[Start of Attachment]
(* ===== verification/NodeRun.v ===== *)
(** * The runs of a node

    What [AcceptBlock], [ProcessNewBlock], [ProcessNewBlockHeaders] and [InitBlockIndex] of Accept.v answer and do, and what
    holds after any sequence of them, with changes of the active chain in between: the index stays consistent, every header
    in it but the first has a known predecessor, proof of work for the required target, and obeys the rules on times and
    versions, and every block whose transactions are counted was checked. *)

From stdpp Require Import gmap.
From Stdlib Require Import String.
From S2P Require Import Prelude Common Uint256 BlockIndex Pow BigInt Script Hasher Sha2 Hash Serialize Transaction Merkle Coins TxCheck BlockCheck ChainIndex ChainLinks Activate Accept.
Import Uint256.arith_uint256.
#[local] Open Scope Z_scope.

(** ** Blocks *)

Section contextual.
Context `{BN_API} (l : layout) (config : Config).

(** The rules for a block at a height, on top of a chain with a median time. *)

Definition contextual_rules (block : CBlock) (height median size : Z) : Prop :=
  let cutoff := if CSVHeight (GetConsensus config) <=? height then median else hdr_nTime (block_header block) in
  size <= GetMaxBlockSize config /\ Forall (fun tx => IsFinalTx tx height cutoff = true) (vtx block) /\
  (BIP34Height (GetConsensus config) <= height -> exists tx txs txin ins, vtx block = tx :: txs /\ vin tx = txin :: ins /\ starts_with (push_int64 height) (scriptSig txin) = true).

Lemma check_final_decides height cutoff txs : decides (check_final config height cutoff txs) (Forall (fun tx => IsFinalTx tx height cutoff = true) txs).
Proof.
  induction txs as [|tx txs IH]; [by apply decides_accept|]. rewrite list.Forall_cons. cbn [check_final]. apply decides_and; [|by intros _]. intros st. unfold ContextualCheckTransaction. destruct (IsFinalTx tx height cutoff); cbn [negb]; [by exists true, st|].
  cbn [mbind outcome_bind]. destruct (decides_reject 10 REJECT_INVALID "bad-txns-nonfinal" False ltac:(lia) ltac:(tauto) (SetNonFinal st)) as (b & st' & E & Hb). exists b, st'. split; [done|]. destruct b; [tauto|]. split; [done | apply Hb].
Qed.

Lemma ContextualCheckBlock_decides h block prev height median size : 
  match prev with None => height = 0 /\ median = 0 | Some q => exists bq, h !! q = Some bq /\ height = nHeight bq + 1 /\ GetMedianTimePast h q = Some median end ->
  GetSerializeSize (CBlock_codec l) block = Ok size -> (exists tx txs txin ins, vtx block = tx :: txs /\ vin tx = txin :: ins) ->
  decides (ContextualCheckBlock l config h block prev) (contextual_rules block height median size).
Proof.
  intros Hprev Hsize (tx & txs & txin & ins & Ev & Ei). unfold ContextualCheckBlock, contextual_rules. eapply (decides_with _ _ (height, median)).
  { destruct prev as [q|]; [|by destruct Hprev as [-> ->]]. destruct Hprev as (bq & Hq & -> & Et). unfold height_of, median_of. rewrite Hq, Et. done. }
  cbn beta iota. eapply decides_with; [exact Hsize|]. cbn beta zeta. apply (decides_unless _ 100 _ _ _ (size <= GetMaxBlockSize config)); [lia | rewrite Z.ltb_lt; lia | | rewrite Z.ltb_ge; lia]. intros _.
  apply decides_and; [apply check_final_decides|]. intros _. destruct (Z.leb_spec (BIP34Height (GetConsensus config)) height); [|apply decides_accept; lia]. rewrite Ev. destruct tx as [v vin0 vout0 lock]. cbn in Ei. subst vin0.
  destruct (starts_with _ _) eqn:Es; [apply decides_accept; intros _; by eexists _, _, txin, ins | apply decides_reject; [lia|]]. intros Hx. destruct (Hx ltac:(lia)) as (tx' & txs' & txin' & ins' & [= <- <-] & [= <- <-] & E). congruence.
Qed.

End contextual.

Section blocks.
Context `{BN_API} (l : layout) (config : Config) (IsBlockInvalidated : list Z -> bool) (fCheckpointsEnabled : bool) (checkpoints : list (Z * list Z)) (alloc : heap -> ptr).
Context (Hl : layout_ok l) (HP : params_ok (pow_params (GetConsensus config))).
Notation store_ok := (store_ok config fCheckpointsEnabled checkpoints).
Notation AcceptBlockHeader := (AcceptBlockHeader config IsBlockInvalidated fCheckpointsEnabled checkpoints alloc).
Notation AcceptBlock := (AcceptBlock l config IsBlockInvalidated fCheckpointsEnabled checkpoints alloc).
Notation acceptable := (acceptable config IsBlockInvalidated fCheckpointsEnabled checkpoints).

(** The bookkeeping may change, the headers stay. *)

Lemma store_ok_globals s cs : store_ok s -> index_ok cs -> links_ok cs -> cores (index cs) = cores (entries s) -> store_ok (with_globals s cs) /\ extends s (with_globals s cs).
Proof.
  intros Hs Hcs Hlk Ec. assert (within (entries s) (index cs)) as W1 by (by apply cores_within). assert (within (index cs) (entries s)) as W2 by (by apply cores_within).
  assert (extends s (with_globals s cs)) as Hext by done. split; [|done]. pose proof (io_tree _ (so_index _ _ _ _ Hs)) as Ht. split; cbn [globals with_globals mStore mBestHeader]; [done | done | | | | apply (so_once _ _ _ _ Hs) | apply (so_null _ _ _ _ Hs)|].
  - destruct (so_tree _ _ _ _ Hs) as (h & Hh & H1 & H2). exists h. split; [done|]. split; by etransitivity.
  - intros hash p Hp. apply (entry_valid_extends config _ _ s); [done | done | by apply (so_entry _ _ _ _ Hs)].
  - intros p [b Hb]. destruct (W2 p b Hb) as (b' & Hb' & _). apply (so_stored _ _ _ _ Hs). by rewrite Hb'.
  - change (entries (with_globals s cs)) with (index cs). pose proof (so_best _ _ _ _ Hs) as Hb. destruct (mBestHeader s) as [q|]; cbn [best_ok] in *.
    + destruct Hb as (bq & Hq & Hmax). destruct (W1 q bq Hq) as (bq' & Hq' & Eq). exists bq'. split; [done|]. injection Eq as _ _ _ -> _ _ _ _ _. intros p b Hp. destruct (W2 p b Hp) as (b' & Hp' & Eb). injection Eb as _ _ _ <- _ _ _ _ _. by apply (Hmax p).
    + apply map_empty. intros p. destruct (index cs !! p) as [b|] eqn:Hp; [|done]. destruct (W2 p b Hp) as (b' & Hp' & _). by rewrite Hb, lookup_empty in Hp'.
Qed.

(** The rules of a block that is not known, at its entry. *)

Definition passes (s : BlockIndexStore) (b : CBlockIndex) (block : CBlock) (fChecked : bool) : Prop :=
  (fChecked = false -> block_valid l config block (nHeight b) new_BlockValidationOptions) /\
  exists median size, match pprev b with Some q => GetMedianTimePast (entries s) q = Some median | None => median = 0 end /\ GetSerializeSize (CBlock_codec l) block = Ok size /\ contextual_rules config block (nHeight b) median size.

Lemma valid_shape block height options : block_valid l config block height options ->
  (exists size, GetSerializeSize (CBlock_codec l) block = Ok size) /\ (exists tx txs txin ins, vtx block = tx :: txs /\ vin tx = txin :: ins) /\ 0 < Z.of_nat (List.length (vtx block)).
Proof.
  intros (_ & _ & cb & rest & size & Ev & Es & _ & (Hcb & _ & _) & _). split; [by exists size|]. split; [|rewrite Ev; cbn; lia]. unfold IsCoinBase in Hcb. destruct (vin cb) as [|i [|]] eqn:Ei; [done | | done]. by exists cb, rest, i, [].
Qed.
[End of Attachment]
**What is being asked:** Write out every line of the data that holds the word "entries".

**Answer for the task:**
Lemma store_ok_globals s cs : store_ok s -> index_ok cs -> links_ok cs -> cores (index cs) = cores (entries s) -> store_ok (with_globals s cs) /\ extends s (with_globals s cs).
  intros Hs Hcs Hlk Ec. assert (within (entries s) (index cs)) as W1 by (by apply cores_within). assert (within (index cs) (entries s)) as W2 by (by apply cores_within).
  - change (entries (with_globals s cs)) with (index cs). pose proof (so_best _ _ _ _ Hs) as Hb. destruct (mBestHeader s) as [q|]; cbn [best_ok] in *.
  exists median size, match pprev b with Some q => GetMedianTimePast (entries s) q = Some median | None => median = 0 end /\ GetSerializeSize (CBlock_codec l) block = Ok size /\ contextual_rules config block (nHeight b) median size.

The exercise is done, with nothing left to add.